• [Your assignment]:
A full, exact copy of the records below is the required answer.
+++ Data provided
(** * BB84 quantum key distribution simulator: the simulation service

    A shallow embedding of [runBB84Simulation] (services/qkdService.ts) with
    the types of types.ts and the constants of constants.ts, and the
    properties of the pipeline: measurement, basis sifting, QBER estimation,
    block-parity reconciliation and hash-and-truncate privacy amplification.
    Beside the service stand its helper [bitsToHex] and, from
    components/QkdSimulator.tsx, the state of the component with the handler
    that calls the service.

    Conventions of the embedding.
    - JavaScript arrays are lists; [a[i]] is stdpp's [a !! i], whose [None]
      is JavaScript's [undefined]; where the index is within the array by
      construction, [a !!! i] is used.
    - The numeric parameters range over the integers (the form feeds the
      service with [parseInt] results); the two places where the service
      computes with fractions, the sample count and the error rate, use
      IEEE 754 binary64 arithmetic, as JavaScript does. Integer arithmetic
      on indices and lengths is exact in binary64 and is done in [Z].
    - [Math.random] is a stream of draws, threaded through the code in the
      order of the calls.
    - The promise returned by the [async] function is an [Outcome]. The
      service is given twice: first on a host whose digest fulfils, where
      the hash is a function of the message, and then on any host, where
      the digest may fail and its error reaches the caller. *)

From Stdlib Require Import ZArith Ascii String Floats.SpecFloat.
From stdpp Require Import base tactics decidable option numbers list strings.

(** ** types.ts *)

Inductive Bit := ZERO | ONE.
Inductive Basis := RECTILINEAR | DIAGONAL.

#[global] Instance Bit_eq_dec : EqDecision Bit.
Proof. solve_decision. Defined.
#[global] Instance Basis_eq_dec : EqDecision Basis.
Proof. solve_decision. Defined.
#[global] Instance Bit_inhabited : Inhabited Bit := populate ZERO.
#[global] Instance Basis_inhabited : Inhabited Basis := populate RECTILINEAR.

(** The numeric value of the enum member, [Bit.ZERO = 0], [Bit.ONE = 1]. *)
Definition Bit_value (b : Bit) : Z :=
  match b with ZERO => 0 | ONE => 1 end.

(** ** JavaScript numbers *)

Module JSNumber.

(** A [number] is a binary64 float. *)
Definition number := spec_float.
Definition prec : Z := 53.
Definition emax : Z := 1024.

(** The number denoted by an integer (rounded to nearest when the integer
    has more than 53 significant bits). *)
Definition of_Z (z : Z) : number := binary_normalize prec emax z 0 false.
Definition of_nat (n : nat) : number := of_Z (Z.of_nat n).

Definition mul (x y : number) : number := SFmul prec emax x y.
Definition div (x y : number) : number := SFdiv prec emax x y.

(** [x > y] *)
Definition gt (x y : number) : bool := SFltb y x.

(** An integral number, or one of the three values that are not. *)
Inductive integral :=
| Finite (z : Z)
| PlusInfinity
| MinusInfinity
| NotANumber.

(** [Math.ceil(x)]; the sign of a zero result is dropped. *)
Definition Math_ceil (x : number) : integral :=
  match x with
  | S754_zero _ => Finite 0
  | S754_infinity false => PlusInfinity
  | S754_infinity true => MinusInfinity
  | S754_nan => NotANumber
  | S754_finite s m e =>
      let v := cond_Zopp s (Z.pos m) in
      Finite (if (0 <=? e)%Z then v * 2 ^ e else - ((- v) / 2 ^ (- e)))%Z
  end.

(** [n > 0] for an integral [n]. *)
Definition gt_zero (n : integral) : bool :=
  match n with
  | Finite z => (0 <? z)%Z
  | PlusInfinity => true
  | MinusInfinity | NotANumber => false
  end.

(** How often the test [i < n] of [for (let i = 0; i < n; i++)] succeeds;
    [None] when it always does. The counter is a number too: it counts up
    to [2 ^ 53] and stays there, since [2 ^ 53 + 1] rounds to [2 ^ 53], so
    the test never fails for a bound above [2 ^ 53]. *)
Definition loop_bound (n : integral) : option nat :=
  match n with
  | Finite z => if (z <=? 2 ^ 53)%Z then Some (Z.to_nat z) else None
  | PlusInfinity => None
  | MinusInfinity | NotANumber => Some 0
  end.

(** The number as a float again, for the division by the sample count. *)
Definition of_integral (n : integral) : number :=
  match n with
  | Finite z => of_Z z
  | PlusInfinity => S754_infinity false
  | MinusInfinity => S754_infinity true
  | NotANumber => S754_nan
  end.

End JSNumber.
Export JSNumber.

(** ** JavaScript arrays *)

(** The position an argument of [slice] denotes in an array of [len]
    elements: negative arguments count from the end, and the result is
    kept within the array. *)
Definition relative_index (len : nat) (k : integral) : nat :=
  match k with
  | Finite z =>
      if (z <? 0)%Z then Z.to_nat (Z.max (Z.of_nat len + z) 0)
      else Z.to_nat (Z.min z (Z.of_nat len))
  | PlusInfinity => len
  | MinusInfinity | NotANumber => 0
  end.

(** [l.slice(start, end)], and [l.slice(start)] when [end_] is [None]. *)
Definition Array_slice {A} (l : list A) (start : integral)
    (end_ : option integral) : list A :=
  let k := relative_index (length l) start in
  let final :=
    match end_ with
    | None => length l
    | Some e => relative_index (length l) e
    end in
  take (final - k) (drop k l).

(** [ToLength] of the [length] property handed to [Array.from]. *)
Definition ToLength (n : Z) : nat := Z.to_nat n.

(** The largest length an array can have, 2^32 - 1. *)
Definition MAX_ARRAY_LENGTH : Z := 4294967295.

(** ** The random source *)

(** [s n] tells whether the [n]-th coming call of [Math.random()] returns a
    value below 0.5. *)
Definition RandomSource := nat → bool.

Definition Rand (A : Type) : Type := RandomSource → A * RandomSource.

Definition ret {A} (x : A) : Rand A := λ s, (x, s).
Definition bind {A B} (m : Rand A) (k : A → Rand B) : Rand B :=
  λ s, let '(x, s') := m s in k x s'.

Notation "x <- m ;; k" := (bind m (λ x, k))
  (at level 100, m at next level, right associativity).

Definition Math_random_below_half : Rand bool :=
  λ s, (s 0, λ n, s (S n)).

Definition getRandomBit : Rand Bit :=
  b <- Math_random_below_half ;; ret (if b then ZERO else ONE).

Definition getRandomBasis : Rand Basis :=
  b <- Math_random_below_half ;; ret (if b then RECTILINEAR else DIAGONAL).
++++++
• [Reply to the exercise]:
(** * BB84 quantum key distribution simulator: the simulation service

    A shallow embedding of [runBB84Simulation] (services/qkdService.ts) with
    the types of types.ts and the constants of constants.ts, and the
    properties of the pipeline: measurement, basis sifting, QBER estimation,
    block-parity reconciliation and hash-and-truncate privacy amplification.
    Beside the service stand its helper [bitsToHex] and, from
    components/QkdSimulator.tsx, the state of the component with the handler
    that calls the service.

    Conventions of the embedding.
    - JavaScript arrays are lists; [a[i]] is stdpp's [a !! i], whose [None]
      is JavaScript's [undefined]; where the index is within the array by
      construction, [a !!! i] is used.
    - The numeric parameters range over the integers (the form feeds the
      service with [parseInt] results); the two places where the service
      computes with fractions, the sample count and the error rate, use
      IEEE 754 binary64 arithmetic, as JavaScript does. Integer arithmetic
      on indices and lengths is exact in binary64 and is done in [Z].
    - [Math.random] is a stream of draws, threaded through the code in the
      order of the calls.
    - The promise returned by the [async] function is an [Outcome]. The
      service is given twice: first on a host whose digest fulfils, where
      the hash is a function of the message, and then on any host, where
      the digest may fail and its error reaches the caller. *)

From Stdlib Require Import ZArith Ascii String Floats.SpecFloat.
From stdpp Require Import base tactics decidable option numbers list strings.

(** ** types.ts *)

Inductive Bit := ZERO | ONE.
Inductive Basis := RECTILINEAR | DIAGONAL.

#[global] Instance Bit_eq_dec : EqDecision Bit.
Proof. solve_decision. Defined.
#[global] Instance Basis_eq_dec : EqDecision Basis.
Proof. solve_decision. Defined.
#[global] Instance Bit_inhabited : Inhabited Bit := populate ZERO.
#[global] Instance Basis_inhabited : Inhabited Basis := populate RECTILINEAR.

(** The numeric value of the enum member, [Bit.ZERO = 0], [Bit.ONE = 1]. *)
Definition Bit_value (b : Bit) : Z :=
  match b with ZERO => 0 | ONE => 1 end.

(** ** JavaScript numbers *)

Module JSNumber.

(** A [number] is a binary64 float. *)
Definition number := spec_float.
Definition prec : Z := 53.
Definition emax : Z := 1024.

(** The number denoted by an integer (rounded to nearest when the integer
    has more than 53 significant bits). *)
Definition of_Z (z : Z) : number := binary_normalize prec emax z 0 false.
Definition of_nat (n : nat) : number := of_Z (Z.of_nat n).

Definition mul (x y : number) : number := SFmul prec emax x y.
Definition div (x y : number) : number := SFdiv prec emax x y.

(** [x > y] *)
Definition gt (x y : number) : bool := SFltb y x.

(** An integral number, or one of the three values that are not. *)
Inductive integral :=
| Finite (z : Z)
| PlusInfinity
| MinusInfinity
| NotANumber.

(** [Math.ceil(x)]; the sign of a zero result is dropped. *)
Definition Math_ceil (x : number) : integral :=
  match x with
  | S754_zero _ => Finite 0
  | S754_infinity false => PlusInfinity
  | S754_infinity true => MinusInfinity
  | S754_nan => NotANumber
  | S754_finite s m e =>
      let v := cond_Zopp s (Z.pos m) in
      Finite (if (0 <=? e)%Z then v * 2 ^ e else - ((- v) / 2 ^ (- e)))%Z
  end.

(** [n > 0] for an integral [n]. *)
Definition gt_zero (n : integral) : bool :=
  match n with
  | Finite z => (0 <? z)%Z
  | PlusInfinity => true
  | MinusInfinity | NotANumber => false
  end.

(** How often the test [i < n] of [for (let i = 0; i < n; i++)] succeeds;
    [None] when it always does. The counter is a number too: it counts up
    to [2 ^ 53] and stays there, since [2 ^ 53 + 1] rounds to [2 ^ 53], so
    the test never fails for a bound above [2 ^ 53]. *)
Definition loop_bound (n : integral) : option nat :=
  match n with
  | Finite z => if (z <=? 2 ^ 53)%Z then Some (Z.to_nat z) else None
  | PlusInfinity => None
  | MinusInfinity | NotANumber => Some 0
  end.

(** The number as a float again, for the division by the sample count. *)
Definition of_integral (n : integral) : number :=
  match n with
  | Finite z => of_Z z
  | PlusInfinity => S754_infinity false
  | MinusInfinity => S754_infinity true
  | NotANumber => S754_nan
  end.

End JSNumber.
Export JSNumber.

(** ** JavaScript arrays *)

(** The position an argument of [slice] denotes in an array of [len]
    elements: negative arguments count from the end, and the result is
    kept within the array. *)
Definition relative_index (len : nat) (k : integral) : nat :=
  match k with
  | Finite z =>
      if (z <? 0)%Z then Z.to_nat (Z.max (Z.of_nat len + z) 0)
      else Z.to_nat (Z.min z (Z.of_nat len))
  | PlusInfinity => len
  | MinusInfinity | NotANumber => 0
  end.

(** [l.slice(start, end)], and [l.slice(start)] when [end_] is [None]. *)
Definition Array_slice {A} (l : list A) (start : integral)
    (end_ : option integral) : list A :=
  let k := relative_index (length l) start in
  let final :=
    match end_ with
    | None => length l
    | Some e => relative_index (length l) e
    end in
  take (final - k) (drop k l).

(** [ToLength] of the [length] property handed to [Array.from]. *)
Definition ToLength (n : Z) : nat := Z.to_nat n.

(** The largest length an array can have, 2^32 - 1. *)
Definition MAX_ARRAY_LENGTH : Z := 4294967295.

(** ** The random source *)

(** [s n] tells whether the [n]-th coming call of [Math.random()] returns a
    value below 0.5. *)
Definition RandomSource := nat → bool.

Definition Rand (A : Type) : Type := RandomSource → A * RandomSource.

Definition ret {A} (x : A) : Rand A := λ s, (x, s).
Definition bind {A B} (m : Rand A) (k : A → Rand B) : Rand B :=
  λ s, let '(x, s') := m s in k x s'.

Notation "x <- m ;; k" := (bind m (λ x, k))
  (at level 100, m at next level, right associativity).

Definition Math_random_below_half : Rand bool :=
  λ s, (s 0, λ n, s (S n)).

Definition getRandomBit : Rand Bit :=
  b <- Math_random_below_half ;; ret (if b then ZERO else ONE).

Definition getRandomBasis : Rand Basis :=
  b <- Math_random_below_half ;; ret (if b then RECTILINEAR else DIAGONAL).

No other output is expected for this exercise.